— STUDY MATERIAL —

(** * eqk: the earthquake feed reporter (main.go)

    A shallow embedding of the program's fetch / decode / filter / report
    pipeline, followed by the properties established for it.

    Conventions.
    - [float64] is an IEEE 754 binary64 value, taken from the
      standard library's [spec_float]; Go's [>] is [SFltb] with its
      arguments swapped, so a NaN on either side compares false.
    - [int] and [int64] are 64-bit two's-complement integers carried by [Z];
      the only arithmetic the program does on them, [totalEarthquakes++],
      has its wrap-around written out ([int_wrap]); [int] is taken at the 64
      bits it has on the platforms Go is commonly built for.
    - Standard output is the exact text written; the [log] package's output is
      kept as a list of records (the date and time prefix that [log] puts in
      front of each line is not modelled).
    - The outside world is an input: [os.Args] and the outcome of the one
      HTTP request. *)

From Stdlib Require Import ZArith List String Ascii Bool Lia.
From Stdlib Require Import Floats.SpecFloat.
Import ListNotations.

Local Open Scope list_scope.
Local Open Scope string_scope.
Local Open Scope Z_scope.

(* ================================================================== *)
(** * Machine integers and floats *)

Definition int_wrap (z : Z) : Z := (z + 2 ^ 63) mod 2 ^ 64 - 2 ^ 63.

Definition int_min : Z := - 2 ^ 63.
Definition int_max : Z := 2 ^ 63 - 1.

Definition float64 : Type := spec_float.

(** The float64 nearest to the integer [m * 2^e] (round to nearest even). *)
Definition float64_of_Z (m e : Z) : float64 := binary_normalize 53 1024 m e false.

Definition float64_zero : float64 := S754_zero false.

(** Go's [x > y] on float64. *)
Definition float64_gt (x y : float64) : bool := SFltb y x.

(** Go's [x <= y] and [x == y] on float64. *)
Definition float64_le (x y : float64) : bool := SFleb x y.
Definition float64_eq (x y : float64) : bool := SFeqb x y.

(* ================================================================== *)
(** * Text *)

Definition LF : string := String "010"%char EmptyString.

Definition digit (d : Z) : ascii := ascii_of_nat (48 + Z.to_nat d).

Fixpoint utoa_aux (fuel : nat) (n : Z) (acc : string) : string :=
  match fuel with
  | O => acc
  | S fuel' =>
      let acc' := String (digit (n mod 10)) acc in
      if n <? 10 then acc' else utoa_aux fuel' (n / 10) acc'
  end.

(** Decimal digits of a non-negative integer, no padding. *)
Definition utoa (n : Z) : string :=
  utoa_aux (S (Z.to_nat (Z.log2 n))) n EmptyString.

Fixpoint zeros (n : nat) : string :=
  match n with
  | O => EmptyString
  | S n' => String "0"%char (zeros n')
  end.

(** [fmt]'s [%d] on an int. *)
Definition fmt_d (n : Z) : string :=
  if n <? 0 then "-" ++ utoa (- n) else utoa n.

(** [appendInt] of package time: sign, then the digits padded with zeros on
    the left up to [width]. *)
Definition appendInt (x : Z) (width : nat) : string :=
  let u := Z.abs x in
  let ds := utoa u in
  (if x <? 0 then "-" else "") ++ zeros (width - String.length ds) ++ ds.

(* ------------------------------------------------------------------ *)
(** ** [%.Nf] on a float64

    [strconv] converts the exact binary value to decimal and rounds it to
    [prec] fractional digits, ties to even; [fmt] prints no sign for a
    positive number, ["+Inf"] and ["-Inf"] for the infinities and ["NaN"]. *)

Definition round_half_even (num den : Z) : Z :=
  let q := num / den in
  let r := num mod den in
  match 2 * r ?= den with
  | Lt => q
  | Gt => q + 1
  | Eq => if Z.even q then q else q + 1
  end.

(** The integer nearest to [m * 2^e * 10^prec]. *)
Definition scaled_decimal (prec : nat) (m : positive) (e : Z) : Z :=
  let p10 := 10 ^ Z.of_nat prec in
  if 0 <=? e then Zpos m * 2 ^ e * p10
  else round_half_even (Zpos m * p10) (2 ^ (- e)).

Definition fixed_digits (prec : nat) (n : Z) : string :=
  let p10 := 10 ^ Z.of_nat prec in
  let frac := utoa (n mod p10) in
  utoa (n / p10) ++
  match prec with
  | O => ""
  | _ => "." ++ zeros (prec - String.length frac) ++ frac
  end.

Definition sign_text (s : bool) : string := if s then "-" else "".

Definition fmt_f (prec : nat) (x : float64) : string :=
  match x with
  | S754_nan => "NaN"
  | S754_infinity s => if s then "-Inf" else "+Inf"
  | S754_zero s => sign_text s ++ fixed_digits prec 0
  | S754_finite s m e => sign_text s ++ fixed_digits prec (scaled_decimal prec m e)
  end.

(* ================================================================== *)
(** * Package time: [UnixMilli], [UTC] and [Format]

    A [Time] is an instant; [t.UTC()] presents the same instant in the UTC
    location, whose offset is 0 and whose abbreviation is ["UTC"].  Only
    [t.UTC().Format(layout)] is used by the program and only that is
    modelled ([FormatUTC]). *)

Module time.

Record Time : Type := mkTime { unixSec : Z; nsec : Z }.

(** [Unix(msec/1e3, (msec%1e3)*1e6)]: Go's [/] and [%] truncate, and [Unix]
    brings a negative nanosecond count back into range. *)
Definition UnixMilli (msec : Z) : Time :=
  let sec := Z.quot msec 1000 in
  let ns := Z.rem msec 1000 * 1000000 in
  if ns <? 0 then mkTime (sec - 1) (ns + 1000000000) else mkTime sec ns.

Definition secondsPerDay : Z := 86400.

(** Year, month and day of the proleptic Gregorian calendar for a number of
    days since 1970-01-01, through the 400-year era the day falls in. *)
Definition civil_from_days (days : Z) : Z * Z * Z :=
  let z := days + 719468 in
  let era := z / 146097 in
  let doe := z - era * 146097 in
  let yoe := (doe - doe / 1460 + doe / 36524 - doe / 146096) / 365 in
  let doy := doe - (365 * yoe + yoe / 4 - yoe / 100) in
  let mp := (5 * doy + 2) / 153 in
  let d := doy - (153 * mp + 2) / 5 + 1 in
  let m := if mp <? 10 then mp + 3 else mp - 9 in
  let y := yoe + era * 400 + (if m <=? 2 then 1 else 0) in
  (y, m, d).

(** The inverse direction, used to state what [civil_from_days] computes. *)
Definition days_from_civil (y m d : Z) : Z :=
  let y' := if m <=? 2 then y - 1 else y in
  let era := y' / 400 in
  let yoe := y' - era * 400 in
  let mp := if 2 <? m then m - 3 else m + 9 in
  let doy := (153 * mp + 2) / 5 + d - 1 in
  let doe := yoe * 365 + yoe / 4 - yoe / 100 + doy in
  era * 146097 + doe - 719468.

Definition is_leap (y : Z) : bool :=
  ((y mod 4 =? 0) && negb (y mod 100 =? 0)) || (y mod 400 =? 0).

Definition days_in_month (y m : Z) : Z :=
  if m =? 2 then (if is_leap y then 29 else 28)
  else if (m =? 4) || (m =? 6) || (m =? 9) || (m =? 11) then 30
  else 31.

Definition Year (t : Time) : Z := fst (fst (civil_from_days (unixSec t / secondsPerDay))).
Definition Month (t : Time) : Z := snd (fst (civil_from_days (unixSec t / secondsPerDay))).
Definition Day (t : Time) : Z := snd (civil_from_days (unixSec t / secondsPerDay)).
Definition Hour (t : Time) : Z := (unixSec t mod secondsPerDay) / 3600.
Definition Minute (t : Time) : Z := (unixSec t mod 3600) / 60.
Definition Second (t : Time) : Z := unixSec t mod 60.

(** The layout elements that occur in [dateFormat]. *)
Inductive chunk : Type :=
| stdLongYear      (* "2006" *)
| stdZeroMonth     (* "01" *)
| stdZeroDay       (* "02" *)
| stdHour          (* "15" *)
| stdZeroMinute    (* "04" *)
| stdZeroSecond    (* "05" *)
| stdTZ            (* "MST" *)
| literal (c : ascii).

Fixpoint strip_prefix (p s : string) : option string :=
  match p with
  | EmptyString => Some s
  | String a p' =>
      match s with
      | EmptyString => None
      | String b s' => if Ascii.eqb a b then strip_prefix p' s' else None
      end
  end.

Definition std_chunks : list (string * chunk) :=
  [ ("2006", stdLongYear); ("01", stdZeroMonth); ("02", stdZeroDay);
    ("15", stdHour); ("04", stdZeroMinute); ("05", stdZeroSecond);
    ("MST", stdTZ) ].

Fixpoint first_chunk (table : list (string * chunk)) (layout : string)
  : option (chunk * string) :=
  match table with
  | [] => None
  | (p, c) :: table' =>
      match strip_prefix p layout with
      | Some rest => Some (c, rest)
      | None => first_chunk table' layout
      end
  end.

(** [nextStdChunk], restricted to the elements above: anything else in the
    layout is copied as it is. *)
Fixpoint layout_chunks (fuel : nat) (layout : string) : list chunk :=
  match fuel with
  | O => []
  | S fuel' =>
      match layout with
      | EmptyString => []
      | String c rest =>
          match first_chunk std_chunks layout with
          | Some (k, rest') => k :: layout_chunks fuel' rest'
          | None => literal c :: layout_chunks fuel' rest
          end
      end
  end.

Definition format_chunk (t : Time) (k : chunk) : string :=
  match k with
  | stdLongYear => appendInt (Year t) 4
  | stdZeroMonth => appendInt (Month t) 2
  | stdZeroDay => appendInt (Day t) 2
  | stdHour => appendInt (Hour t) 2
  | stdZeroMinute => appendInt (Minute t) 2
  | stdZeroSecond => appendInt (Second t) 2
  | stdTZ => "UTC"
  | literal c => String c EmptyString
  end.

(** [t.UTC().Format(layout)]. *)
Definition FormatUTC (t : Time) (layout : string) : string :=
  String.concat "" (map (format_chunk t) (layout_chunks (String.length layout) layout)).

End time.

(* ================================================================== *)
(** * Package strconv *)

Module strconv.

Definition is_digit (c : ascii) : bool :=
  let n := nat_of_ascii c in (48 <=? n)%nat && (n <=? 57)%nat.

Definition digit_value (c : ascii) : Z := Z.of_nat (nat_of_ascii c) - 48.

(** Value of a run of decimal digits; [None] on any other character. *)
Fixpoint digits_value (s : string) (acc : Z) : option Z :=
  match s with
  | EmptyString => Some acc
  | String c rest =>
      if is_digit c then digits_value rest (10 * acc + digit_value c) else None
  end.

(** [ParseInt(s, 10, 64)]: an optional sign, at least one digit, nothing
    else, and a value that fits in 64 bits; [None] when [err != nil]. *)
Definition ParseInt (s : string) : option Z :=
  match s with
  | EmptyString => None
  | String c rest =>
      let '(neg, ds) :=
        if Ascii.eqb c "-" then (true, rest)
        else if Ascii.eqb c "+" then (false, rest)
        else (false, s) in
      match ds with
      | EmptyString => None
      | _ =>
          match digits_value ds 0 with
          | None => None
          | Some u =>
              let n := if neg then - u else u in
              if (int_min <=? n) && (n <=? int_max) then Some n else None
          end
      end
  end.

— WHAT IS REQUIRED —
Only the lines above from the line with "(Month t) 2" to the line with "(** [t.UTC().Format(layout)]. *)", those two lines included, should be reproduced exactly.

— TASK OUTPUT —
  | stdZeroMonth => appendInt (Month t) 2
  | stdZeroDay => appendInt (Day t) 2
  | stdHour => appendInt (Hour t) 2
  | stdZeroMinute => appendInt (Minute t) 2
  | stdZeroSecond => appendInt (Second t) 2
  | stdTZ => "UTC"
  | literal c => String c EmptyString
  end.

(** [t.UTC().Format(layout)]. *)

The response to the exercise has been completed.